▶ **Aim of the task**:
Exactly the lines from the top of the records below through the one containing "Proof. apply filter_app. Qed." must be set down, with no line added or dropped.

··· Provided entries ···

(* ===== verification/NestedDirty.v ===== *)
(** * The dirty pages of a committed nested transaction

    [merge_dirty] of [Nested]: the in-place merge of the dirty-page lists gives the
    entries of the nested transaction and those of the parent that do not overlap
    with them, in ascending order. *)

From stdpp Require Import base numbers option sorting list gmap.
From Stdlib Require Import ZArith Lia.
From S2P Require Import Prelude Search SortNet Bits Alloc Pnl PnlOrder Rkl Dpl DplProofs Cmp Page Spill PageGet Refund Retire Nested.

(** ** Accesses in the middle of a list *)

Lemma get_at {A} (m pre post : list A) x i : m = pre ++ x :: post -> i = zlen pre -> zget m i = Some x.
Proof. intros -> ->. by apply zget_app_mid. Qed.

Lemma set_at {A} (m pre post m' : list A) x v i : m = pre ++ x :: post -> i = zlen pre -> m' = pre ++ v :: post -> zset m i v = Some m'.
Proof. intros -> -> ->. by apply zset_app_mid. Qed.

Ltac lists := repeat (rewrite <- ?app_assoc; cbn [app]); reflexivity.

(** ** Entries with and without a page *)

Definition held (x : dp) : Prop := dp_ptr x <> 0.
Definition held_part (l : list dp) : list dp := filter held l.

Lemma held_part_app a b : held_part (a ++ b) = held_part a ++ held_part b.
Proof. apply filter_app. Qed.

Lemma held_part_cons x l : held_part (x :: l) = if dp_ptr x =? 0 then held_part l else x :: held_part l.
Proof.
  unfold held_part. destruct (Z.eqb_spec (dp_ptr x) 0); [by rewrite filter_cons_False by (unfold held; tauto)|by rewrite filter_cons_True].
Qed.

Lemma held_part_all l : Forall held l -> held_part l = l.
Proof. intros H. rewrite Forall_forall in H. by apply filter_all. Qed.

Lemma held_part_held l : Forall held (held_part l).
Proof. apply Forall_forall. intros x Hx. by apply list_elem_of_filter in Hx as [? _]. Qed.

Lemma held_part_le l : zlen (held_part l) <= zlen l.
Proof. unfold zlen, held_part. pose proof (length_filter held l). lia. Qed.

Lemma move_entry_down K N x post : exists N', zlen N' = zlen N /\
  move_entry (K ++ N ++ x :: post) (zlen K + zlen N) (zlen K) = Some ((K ++ [x]) ++ N' ++ post).
Proof.
  unfold move_entry. destruct (Z.eqb_spec (zlen K) (zlen K + zlen N)) as [E|E]; cbn [negb].
  - assert (N = []) as -> by (apply zlen_0_nil; lia). exists []. split; [done|]. f_equal. lists.
  - destruct N as [|z N]; [zlia|]. exists (N ++ [mk_dp 0 (dp_pgno x) (dp_npages_ x)]). split; [zlia|].
    rewrite (get_at _ (K ++ z :: N) post x) by (lists || zlia). cbn [mbind option_bind].
    rewrite (set_at _ K (N ++ x :: post) (K ++ x :: N ++ x :: post) z) by (lists || zlia). cbn [mbind option_bind].
    apply (set_at _ (K ++ x :: N) post _ x); [lists|zlia|lists].
Qed.

Lemma move_entry_up pre x N K : exists N', zlen N' = zlen N /\
  move_entry (pre ++ x :: N ++ K) (zlen pre) (zlen pre + zlen N) = Some (pre ++ N' ++ x :: K).
Proof.
  unfold move_entry. destruct (Z.eqb_spec (zlen pre + zlen N) (zlen pre)) as [E|E]; cbn [negb].
  - assert (N = []) as -> by (apply zlen_0_nil; lia). exists []. split; done.
  - destruct (zsplit_snoc N) as (N1 & z & ->); [zlia|]. exists (mk_dp 0 (dp_pgno x) (dp_npages_ x) :: N1). split; [zlia|].
    rewrite (get_at _ pre ((N1 ++ [z]) ++ K) x) by (lists || zlia). cbn [mbind option_bind].
    rewrite (set_at _ (pre ++ x :: N1) K (pre ++ x :: N1 ++ x :: K) z) by (lists || zlia). cbn [mbind option_bind].
    apply (set_at _ pre (N1 ++ x :: K) _ x); lists || zlia.
Qed.
Lemma drop_refunded_spec dl rest fu : forall D env, (exists l, dl_items dl = stubB :: D ++ l ++ rest) -> dp_asc D ->
  exists D1 D2, D = D1 ++ D2 /\ drop_refunded (length D) dl fu env = Some (zlen D1, release_pages (rev D2) env) /\
    (forall x, x ∈ D1 -> dp_pgno x < fu) /\ (forall x, x ∈ D2 -> fu <= dp_pgno x).
Proof.
  induction D as [|x D IH] using rev_ind; intros env [l Hit] Ha.
  - exists [], []. split_and!; [done|done|by intros x ?%elem_of_nil|by intros x ?%elem_of_nil].
  - rewrite length_app, Nat.add_1_r. cbn [drop_refunded]. rewrite Hit.
    rewrite (get_at _ (stubB :: D) (l ++ rest) x) by first [lists | unfold zlen; cbn; lia]. cbn [mbind option_bind].
    destruct (Z.leb_spec fu (dp_pgno x)) as [Hle|Hgt].
    + destruct (IH (page_shadow_release env (dp_ptr x) (dp_npages x))) as (D1 & D2 & -> & E & H1 & H2).
      { exists ([x] ++ l). rewrite Hit. lists. } { by apply asc_snoc_init in Ha. }
      exists D1, (D2 ++ [x]). rewrite <- app_assoc, E, rev_app_distr. split_and!; [done|done|done|].
      intros y [Hy|Hy%list_elem_of_singleton]%elem_of_app; [by apply H2|by subst].
    + exists (D ++ [x]), []. rewrite app_nil_r. split_and!; [done|f_equal; f_equal; unfold zlen; rewrite length_app; cbn; lia| |by intros y ?%elem_of_nil].
      intros y [Hy|Hy%list_elem_of_singleton]%elem_of_app; [|by subst]. pose proof (asc_snoc_lt _ _ _ Ha Hy). lia.
Qed.

(** The dirty-page list of a transaction, in order. *)
Definition sorted_list (t : ptxn) (dl : dpl) (D : list dp) : Prop := pt_dirty t = Some dl /\ dpl_ok dl D /\ dl_sorted dl = dl_length dl.

Lemma sorted_asc dl D : dpl_ok dl D -> dl_sorted dl = dl_length dl -> dp_asc D.
Proof.
  intros Hok Hs. destruct (dok_sorted _ _ Hok) as (s & u & -> & Es & Ha). pose proof (dok_length _ _ Hok).
  assert (u = []) as -> by (apply zlen_0_nil; zlia). by rewrite app_nil_r.
Qed.

Definition with_dirties (d : dtxn) (dl : dpl) (room : Z) (env : shadow) : dtxn := with_shadow (with_room (with_dirtylist d dl) room) env.

Lemma remove_refunded_spec t dl D : sorted_list t dl D -> 0 <= dirtyroom (rt_dirty (pt_r t)) -> dirtyroom (rt_dirty (pt_r t)) + zlen D <= UINT64_MAX ->
  exists D1 D2 dl1 k, D = D1 ++ D2 /\ (forall x, x ∈ D1 -> dp_pgno x < first_unallocated (pt_r t)) /\ (forall x, x ∈ D2 -> first_unallocated (pt_r t) <= dp_pgno x) /\
    dpl_ok dl1 D1 /\ dl_sorted dl1 = dl_length dl1 /\ dl_detent dl1 = dl_detent dl /\
    remove_refunded t = Some (bump_t k (set_dtxn t (with_dirties (rt_dirty (pt_r t)) dl1 (dirtyroom (rt_dirty (pt_r t)) + zlen D2)
      (release_pages (rev D2) (env_shadow (rt_dirty (pt_r t))))))).
Proof.
  intros (Hdl & Hok & Hs) Hr1 Hr2. pose proof (sorted_asc _ _ Hok Hs) as Ha. destruct (dok_items _ _ Hok) as [rest Hit]. pose proof (dok_length _ _ Hok) as Hlen.
  unfold remove_refunded. unfold pt_dirty in Hdl. rewrite Hdl. cbn [mbind option_bind]. rewrite Hs, Hlen.
  replace (Z.to_nat (zlen D)) with (length D) by (unfold zlen; lia).
  destruct (drop_refunded_spec dl (stubE :: rest) (first_unallocated (pt_r t)) D (env_shadow (rt_dirty (pt_r t)))) as (D1 & D2 & ED & -> & H1 & H2); [by exists []|done|].
  cbn [mbind option_bind]. assert (zlen D = zlen D1 + zlen D2) as Ez by (rewrite ED; zlia). zlen_pos. rewrite !u64_small by (rewrite ?u64_small by lia; lia).
  unfold set_sorted_len, dpl_setlen. rewrite Hit. destruct (D2 ++ stubE :: rest) as [|z rest2] eqn:E2; [by destruct D2|].
  rewrite (set_at _ (stubB :: D1) rest2 (stubB :: D1 ++ stubE :: rest2) z) by first [rewrite ED, <- app_assoc, E2; lists | lists | zlia]. cbn [mbind option_bind dl_length dl_items dl_pages_including_loose dl_detent].
  assert (sublist D1 D) as Hsub by (rewrite ED; by apply sublist_inserts_r).
  exists D1, D2, (mk_dpl (zlen D1) (zlen D1) (u64 (dp_total D1)) (dl_detent dl) (stubB :: D1 ++ stubE :: rest2)), (dp_total D2). split_and!; try done.
  - apply (dpl_ok_sub dl D D1 D1 [] _ rest2); [done|by rewrite app_nil_r|by eapply StronglySorted_sublist|done|done|]. rewrite Hit, ED, <- app_assoc, E2. zlia.
  - f_equal. rewrite Z.add_sub_assoc, Ez. replace (dirtyroom (rt_dirty (pt_r t)) + (zlen D1 + zlen D2) - zlen D1) with (dirtyroom (rt_dirty (pt_r t)) + zlen D2) by lia.
    assert (dl_pages_including_loose dl = u64 (u64 (dp_total D1) + dp_total D2)) as ->; [|reflexivity].
    rewrite (dok_pages _ _ Hok), ED, dp_total_app. unfold u64, wrap. by rewrite Zplus_mod_idemp_l.
Qed.

(** ** Operations on the lists of the parent *)

Lemma shift_block : forall fuel p r w pgno p' r' w', insert_shift fuel p r w pgno = Some (p', r', w') -> 0 <= r <= w ->
  pnl_alloclen p' = pnl_alloclen p /\ 0 <= r' <= w'.
Proof.
  induction fuel as [|fuel IH]; intros p r w pgno p' r' w'; cbn [insert_shift]; [done|]. destruct (Z.eqb_spec r 0); [by intros [= -> -> ->]|].
  intros (x & _ & H)%bind_Some Hrw. destruct (MDBX_PNL_DISORDERED x pgno); [|by simplify_eq]. apply bind_Some in H as (p1 & H1 & H).
  apply put_block in H1; [|lia]. apply IH in H as [? ?]; [split; [congruence|done]|lia].
Qed.

Lemma fill_block : forall fuel p r w f p', insert_fill fuel p r w f = Some p' -> 0 <= r -> pnl_alloclen p' = pnl_alloclen p.
Proof.
  induction fuel as [|fuel IH]; intros p r w f p'; cbn [insert_fill]; [done|]. destruct (Z.ltb_spec r w); [|by intros [= ->]].
  intros (p1 & H1 & H2)%bind_Some Hr. apply put_block in H1; [|lia]. apply IH in H2; [congruence|done].
Qed.

Section Lists.
Context (al : allocator) `{!AllocOk 4 al}.

(** With room for the span the block stays where it is. *)
Lemma insert_in_place p l pgno n : pnl_rep p l -> 0 < n <= PAGELIST_LIMIT -> has_capacity p (zlen l + n) ->
  exists p' hi lo, pnl_insert_span al (Some p) pgno n = Some (MDBX_SUCCESS, Some p') /\ l = hi ++ lo /\ Forall (fun x => x <= pgno) lo /\
    (forall x, last hi = Some x -> pgno < x) /\ pnl_rep p' (hi ++ desc_run (Z.to_nat n) 1 pgno ++ lo) /\ pnl_alloclen p' = pnl_alloclen p.
Proof using All.
  intros Hp Hn (len & Hl & Hcap). destruct (pnl_insert_span_spec al (Some p) l pgno n Hp ltac:(lia)) as (hi & lo & El & Hlo & Hhi & rc' & pp & E & H).
  assert (rc' = MDBX_SUCCESS /\ forall p', pp = Some p' -> pnl_alloclen p' = pnl_alloclen p) as [-> Hb].
  { unfold pnl_insert_span, pnl_need in E. rewrite (pnl_rep_size _ _ Hp), Hl in E. cbn [mbind option_bind] in E. pose proof Hp as (a & rest & Ep & Ha & _).
    assert (a = len) as -> by (rewrite Ep in Hl; by injection Hl). zlen_pos.
    rewrite u64_small in E by (unfold PAGELIST_LIMIT, UINT32_MAX, UINT64_MAX in *; lia). destruct (Z.leb_spec (n + zlen l) len); [|lia]. cbn [mbind option_bind] in E.
    rewrite decide_False in E by auto. rewrite (pnl_rep_size _ _ Hp) in E. cbn [mbind option_bind] in E. apply bind_Some in E as (p1 & E1 & E).
    apply bind_Some in E as ([[p2 r2] w2] & E2 & E). apply bind_Some in E as (p3 & E3 & E). simplify_eq. split; [done|]. intros p' [= <-].
    apply put_block in E1; [|done]. apply shift_block in E2 as [E2 ?]; [|lia]. apply fill_block in E3; [congruence|lia]. }
  destruct H as [(_ & p' & -> & Hp')|[[[? _]|[? _]] _]]; [|done..]. exists p', hi, lo. split_and!; try done. by apply Hb.
Qed.
(* ===== verification/Transcode.v ===== *)
(** * Texts made from bytes ([src/src/mdbx.c++], [mdbx++/decl-transcoders.h++])

    The encoders and decoders of slices of the C++ API: hexadecimal, Base58 and
    Base64, with wrapped lines and with spaces that are ignored, each as a
    [transcoder] with the three operations of the concept [SliceTranscoder]; the
    same texts written to a stream; and [slice::is_printable]. The proofs are in
    [TranscodeProofs] and [Base58]. *)

From stdpp Require Import base numbers option list.
From Stdlib Require Import ZArith Lia.
From S2P Require Import Prelude Bytes.

(** The exceptions: [std::length_error] and [std::domain_error]. *)
Inductive exn : Set := length_error | domain_error.

#[global] Instance exn_eq_dec : EqDecision exn.
Proof. solve_decision. Defined.

(** The concept [SliceTranscoder]. [write_bytes] gives the bytes from the
    destination up to the returned pointer, or an exception; [None] is a write
    behind the end of the destination. *)
Record transcoder : Type := mk_transcoder {
  envisage_result_length : bytes -> Z;
  write_bytes : bytes -> Z -> option (exn + bytes);
  is_erroneous : bytes -> bool;
}.

(** The bytes are stored one after the other from the destination on, the last
    [scratch] of them behind the returned pointer. *)
Definition fill (dest_size : Z) (text : bytes) (scratch : Z) : option (exn + bytes) :=
if zlen text + scratch <=? dest_size then Some (inr text) else None.

(** An exception behind [stored] bytes in the destination. *)
Definition throw (dest_size : Z) (e : exn) (stored : Z) : option (exn + bytes) :=
if stored <=? dest_size then Some (inl e) else None.

(** The functions of [<cctype>], in the C locale. *)
Definition isspace (c : Z) : bool := ((9 <=? c) && (c <=? 13)) || (c =? 32).
Definition isxdigit (c : Z) : bool :=
((48 <=? c) && (c <=? 57)) || ((65 <=? c) && (c <=? 70)) || ((97 <=? c) && (c <=? 102)).

Definition wrapped_length (size wrap_width : Z) : Z := if negb (wrap_width =? 0) then u64 (size + size / wrap_width) else size.

(** ** Hexadecimal *)

Definition hex_digit (alpha_offset x : Z) : Z := u8 (48 + x + Z.land (Z.shiftr (9 - x) 7) alpha_offset).

Definition hex_byte (uppercase : bool) (b : Z) : bytes :=
let alpha_offset := (if uppercase then 65 else 97) - 57 - 1 in
[hex_digit alpha_offset (Z.shiftr b 4); hex_digit alpha_offset (Z.land b 15)].

(** [width] is [ptr - line]. *)
Fixpoint to_hex_loop (uppercase : bool) (wrap_width width : Z) (src : bytes) : bytes :=
match src with
| [] => []
| b :: src =>
  if negb (wrap_width =? 0) && (wrap_width <=? width) then 10 :: hex_byte uppercase b ++ to_hex_loop uppercase wrap_width 2 src
  else hex_byte uppercase b ++ to_hex_loop uppercase wrap_width (width + 2) src
end.

Definition to_hex_length (wrap_width : Z) (source : bytes) : Z := wrapped_length (u64 (Z.shiftl (zlen source) 1)) wrap_width.

Definition to_hex_write_bytes (uppercase : bool) (wrap_width : Z) (source : bytes) (dest_size : Z) : option (exn + bytes) :=
if dest_size <? to_hex_length wrap_width source then Some (inl length_error)
else fill dest_size (to_hex_loop uppercase wrap_width 0 source) 0.
#[export] Instance from_base58_safe ignore_spaces : DecoderSafe (from_base58 ignore_spaces) (fun _ => false).
Proof.
  intros text m Hb Hl. cbn [write_bytes envisage_result_length is_erroneous from_base58] in *. unfold from_base58_length in *.
  destruct (decide (zlen text <= m)) as [Hm|Hm].
  - destruct (from_base58_spec ignore_spaces text m Hb ltac:(lia) Hm) as (r & -> & Hr). exists r. split; [done|].
    destruct r as [e|out]; [by destruct Hr as [-> Hr]|]. destruct Hr as (He & Hz & Hd & _). split; [done|]. split; [exact Hd|]. split; [done|by left].
  - unfold from_base58_write_bytes, from_base58_length. rewrite (proj2 (Z.ltb_lt m (zlen text))) by lia. eexists. split; [done|]. cbn [from_base58]. lia.
Qed.

(** ** Lines *)

Lemma put_chars_app wrap_width a : forall width b, put_chars wrap_width width (a ++ b) =
  let '(ta, width) := put_chars wrap_width width a in let '(tb, width) := put_chars wrap_width width b in (ta ++ tb, width).
Proof.
  induction a as [|c a IH]; intros width b; cbn [app put_chars]; [by destruct (put_chars wrap_width width b)|].
  destruct (put wrap_width width c) as [t w]. rewrite IH. destruct (put_chars wrap_width w a) as [ta wa]. destruct (put_chars wrap_width wa b) as [tb wb].
  by rewrite app_assoc.
Qed.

···

▶ **Response to the exercise**:
(* ===== verification/NestedDirty.v ===== *)
(** * The dirty pages of a committed nested transaction

    [merge_dirty] of [Nested]: the in-place merge of the dirty-page lists gives the
    entries of the nested transaction and those of the parent that do not overlap
    with them, in ascending order. *)

From stdpp Require Import base numbers option sorting list gmap.
From Stdlib Require Import ZArith Lia.
From S2P Require Import Prelude Search SortNet Bits Alloc Pnl PnlOrder Rkl Dpl DplProofs Cmp Page Spill PageGet Refund Retire Nested.

(** ** Accesses in the middle of a list *)

Lemma get_at {A} (m pre post : list A) x i : m = pre ++ x :: post -> i = zlen pre -> zget m i = Some x.
Proof. intros -> ->. by apply zget_app_mid. Qed.

Lemma set_at {A} (m pre post m' : list A) x v i : m = pre ++ x :: post -> i = zlen pre -> m' = pre ++ v :: post -> zset m i v = Some m'.
Proof. intros -> -> ->. by apply zset_app_mid. Qed.

Ltac lists := repeat (rewrite <- ?app_assoc; cbn [app]); reflexivity.

(** ** Entries with and without a page *)

Definition held (x : dp) : Prop := dp_ptr x <> 0.
Definition held_part (l : list dp) : list dp := filter held l.

Lemma held_part_app a b : held_part (a ++ b) = held_part a ++ held_part b.
Proof. apply filter_app. Qed.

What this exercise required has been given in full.